The Oberlin College Office and Professional Employees union recently won a suit against the College with the National Labor Relations Board. The charges, filed in January, claimed that the College violated their mutually agreed-upon collective bargaining agreement by placing temporary workers, who make $14 an hour and receive no employment benefits or insurance, in OCOPE positions longer than is stipulated in the contract. The NLRB found the College in violation of the contract during arbitration.
This is the third time in four years that an OCOPE grievance has reached the level of arbitration — the most extreme step in a four-part process meant to resolve discrepancies related to the contract, which is negotiated by OCOPE and the College’s Human Resources department and was recently updated in 2016.
“We haven’t had to grieve these situations for quite a while because human resources effectively managed the hiring process,” said Diane Lee, OCOPE vice president and interlibrary loan specialist. “The College has stopped settling these grievances and forced us into arbitration, which costs us tens of thousands of dollars — particularly for the College.
Lee added that forcing unions to take so many issues to arbitration is a common union-busting tactic, since it forces the union to expend valuable resources on the grievances.
“It wastes an incredible amount of time because both sides have to prepare, there is all kinds of documentation needed,” she said. “We’re wasting time we could be delegating to our jobs and helping students and faculty, … but we have to be taken from that to defend our contract.”
Since the NLRB ruled with OCOPE, the College must both fix the discrepancies and post an NLRB statement around campus indicating the College’s failure to adhere to the union contract, which must be left posted for 60 days.
“They are causing the College to pay out in arbitration, not only financially but morally,” OCOPE President and Politics Department Administrative Assistant Tracy Tucker said. “I mean, the embarrassment of having to post this NLRB charge — that’s more of a black eye to the College than anything — it’s the humiliation point of it.”
Before this, OCOPE won a similar settlement for a grievance they filed in Februay 2017. The grievance came after the Voluntary Separation Incentives package — the faculty and staff buyout initiated in April 2016 that was meant to save the College money. 32 OCOPE members participated in the VSIP, and many of the vacated positions were not filled, which led to much of the work being distributed among non-union students, faculty, and other staff members — a direct violation of the bargaining agreement.
“The part that really resonates with me is the money that’s wasted,” Lee said. “Because the College has lost in all three of these major actions, and I don’t think there is a single person in HR that didn’t expect that to happen. It’s not new language, it’s not new interpretations — it’s things we have agreed on for years.”

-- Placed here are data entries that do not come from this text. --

Lemma parse_wide_encoded a : Forall (cell_ok c) a →
  parse_wide c (concat_text (encode_cell c <$> a)) (Z.of_nat (length a)) =
  Some (match col_type_of c with
        | float64 => Floats (raw_number NaN <$> a)
        | date32 => Days (raw_number NaT <$> a)
        | _ => Stamps (raw_number NaT <$> a)
        end).
Proof.
  intros Ha.
  assert (Forall (λ s, String.length s = record_width c) (encode_cell c <$> a)) as Hlen.
  { apply Forall_fmap. eapply Forall_impl; [exact Ha|]. intros v. apply encode_cell_length. }
  assert (0 < record_width c)%nat as Hw by (unfold record_width, width; destruct (col_type_of c); lia).
  unfold parse_wide, len. rewrite (concat_text_length _ _ Hlen), length_fmap.
  rewrite (proj2 (Z.eqb_eq _ _)) by lia. cbn [negb].
  rewrite chunks_of_concat; [|done|done|rewrite length_fmap; nia].
  rewrite <-!list_fmap_compose.
  assert (existsb (λ r : bool * Z * string, 1 <? r.1.2) (split_record c ∘ encode_cell c <$> a) = false) as ->.
  { clear Hlen. induction Ha as [|v a Hv Ha IH]; [done|]. cbn [fmap list_fmap existsb compose].
    destruct (split_encoded v Hv) as (flag & s & -> & Hflag & _). cbn [fst snd]. by rewrite Hflag. }
  assert (∀ null (read : Z → Z), (∀ v, cell_ok c v → v ≠ None → read (le_value (le_bytes (width (col_type_of c)) (raw_number 0 v))) = raw_number null v) →
    (λ r : bool * Z * string, if r.1.1 then read (le_value r.2) else null) ∘ (split_record c ∘ encode_cell c) <$> a = raw_number null <$> a) as Hread.
  { intros null read Hr. clear Hlen. induction Ha as [|v a Hv Ha IH]; [done|]. cbn [fmap list_fmap compose]. f_equal; [|exact IH].
    destruct (split_encoded v Hv) as (flag & s & -> & _ & Hs). cbn [fst snd].
    case_bool_decide as Hn; [by rewrite Hs, Hr|]. by subst v. }
  destruct (col_type_of c) eqn:Ht; [done| | |]; do 2 f_equal; rewrite <-?list_fmap_compose.
  - apply (Hread NaT (signed 32)). intros v Hv Hn. unfold cell_ok in Hv. rewrite Ht in Hv.
    destruct v as [[]|]; try done. unfold in_int32 in Hv. cbn [raw_number width].
    apply signed_le_value; [done|done|]. change (32 - 1) with 31. lia.
  - apply (Hread NaT (signed 64)). intros v Hv Hn. unfold cell_ok in Hv. rewrite Ht in Hv.
    destruct v as [[]|]; try done. unfold in_stamps in Hv. cbn [raw_number width].
    apply signed_le_value; [done|done|]. change (64 - 1) with 63. lia.
  - apply (Hread NaN (λ z, z)). intros v Hv Hn. unfold cell_ok in Hv. rewrite Ht in Hv.
    destruct v as [[]|]; try done. destruct Hv as [Hv _]. cbn [raw_number width]. by apply le_value_id.
Qed.
End wide.

Lemma Forall_existsb_false {A} (p : A → bool) (l : list A) : Forall (λ x, p x = false) l → existsb p l = false.
Proof. induction 1 as [|x l Hx Hl IH]; [done|]. cbn. by rewrite Hx. Qed.
Lemma Forall_forallb {A} (p : A → bool) (l : list A) : Forall (λ x, p x = true) l → forallb p l = true.
Proof. induction 1 as [|x l Hx Hl IH]; [done|]. cbn. by rewrite Hx. Qed.
Lemma Forall_fmap_id {A B} (P : A → Prop) (f : A → B) (g : B → A) (l : list A) :
  (∀ x, P x → g (f x) = x) → Forall P l → g <$> (f <$> l) = l.
Proof. intros Hfg. induction 1 as [|x l Hx Hl IH]; [done|]. cbn. by rewrite Hfg, IH. Qed.

Lemma normalise_wide c a : col_type_of c ≠ utf8 → Forall (cell_ok c) a →
  normalise c (match col_type_of c with
               | float64 => Floats (raw_number NaN <$> a)
               | date32 => Days (raw_number NaT <$> a)
               | _ => Stamps (raw_number NaT <$> a)
               end) = Ret a.
Proof.
  intros Hu Ha. unfold normalise. destruct (col_type_of c) eqn:Ht; [done| | |].
  - unfold date32_column. rewrite Forall_forallb.
    + f_equal. apply (Forall_fmap_id (cell_ok c)); [|done]. intros [[]|] Hv; unfold cell_ok in Hv; rewrite ?Ht in Hv; try done.
      cbn [raw_number]. unfold date_cell. destruct (Z.eqb_spec days NaT) as [->|]; [done|done].
    + apply Forall_fmap. eapply Forall_impl; [exact Ha|]. intros [[]|] Hv; unfold cell_ok in Hv; rewrite ?Ht in Hv; try done.
      cbn [compose raw_number]. by rewrite Hv, orb_true_r.
  - unfold timestamp_column. f_equal. apply (Forall_fmap_id (cell_ok c)); [|done].
    intros [[]|] Hv; unfold cell_ok in Hv; rewrite ?Ht in Hv; try done. cbn [raw_number]. unfold stamp_cell.
    destruct (Z.eqb_spec ns NaT) as [->|]; [done|done].
  - unfold float64_column. rewrite Forall_existsb_false.
    + assert (negb (nullable c) && existsb is_nan (raw_number NaN <$> a) = false) as ->.
      { destruct (nullable c) eqn:Hn; [done|]. apply Forall_existsb_false, Forall_fmap. eapply Forall_impl; [exact Ha|].
        intros [[]|] Hv; unfold cell_ok in Hv; rewrite ?Ht in Hv; try done; [|congruence]. cbn. apply Hv. }
      f_equal. apply (Forall_fmap_id (cell_ok c)); [|done].
      intros [[]|] Hv; unfold cell_ok in Hv; rewrite ?Ht in Hv; try done. cbn [raw_number].
      destruct Hv as (Hd & Hn & Hi & Hz). unfold float_cell. rewrite Hn.
      destruct (is_zero bits); [by rewrite Hz|done].
    + apply Forall_fmap. eapply Forall_impl; [exact Ha|]. intros [[]|] Hv; unfold cell_ok in Hv; rewrite ?Ht in Hv; try done.
      cbn. apply Hv.
Qed.

(** ** Text columns *)

Definition item_of (v : cell) : item := match v with Some (VText s) => IStr s | _ => INone end.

President Carmen Ambar maintains that despite the NLRB’s accusations, the College admits to no wrongdoing.
“While we disagree with the factual allegations set forth in the National Labor Relations Board’s complaint, we continue to agree with the principle that sharing information with union leadership about the terms, conditions, and benefits of employment for its members in a timely manner is important,” Ambar said. “We also find affirmation by the NLRB’s settlement statement that notes nothing in the settlement agreement should be construed as an admission by the College that it unlawfully refused to furnish information to the OCOPE or that the College violated the National Labor Relations Act in any respect.”
For some students active in the field of labor justice, the settlement was a welcome victory.
“My greatest hope is that this victory can be a lesson for the College. If administrators had been able to recognize and admit their wrongdoings early on, the issues might have been resolved without arbitration,” College senior and SLAC co-chair Michael Kennedy said.
He added that the incident should be a point of shame for the College, which prides itself on its liberal policies and activism.
“Students, alums, and community members should be ashamed that OCOPE’s contract was infringed upon and that the administration did not take up responsibility for their errors until legally mandated to,” Kennedy said. “I hope this ruling pushes the College towards an approach of respecting and resolving the issues brought up by all employees.”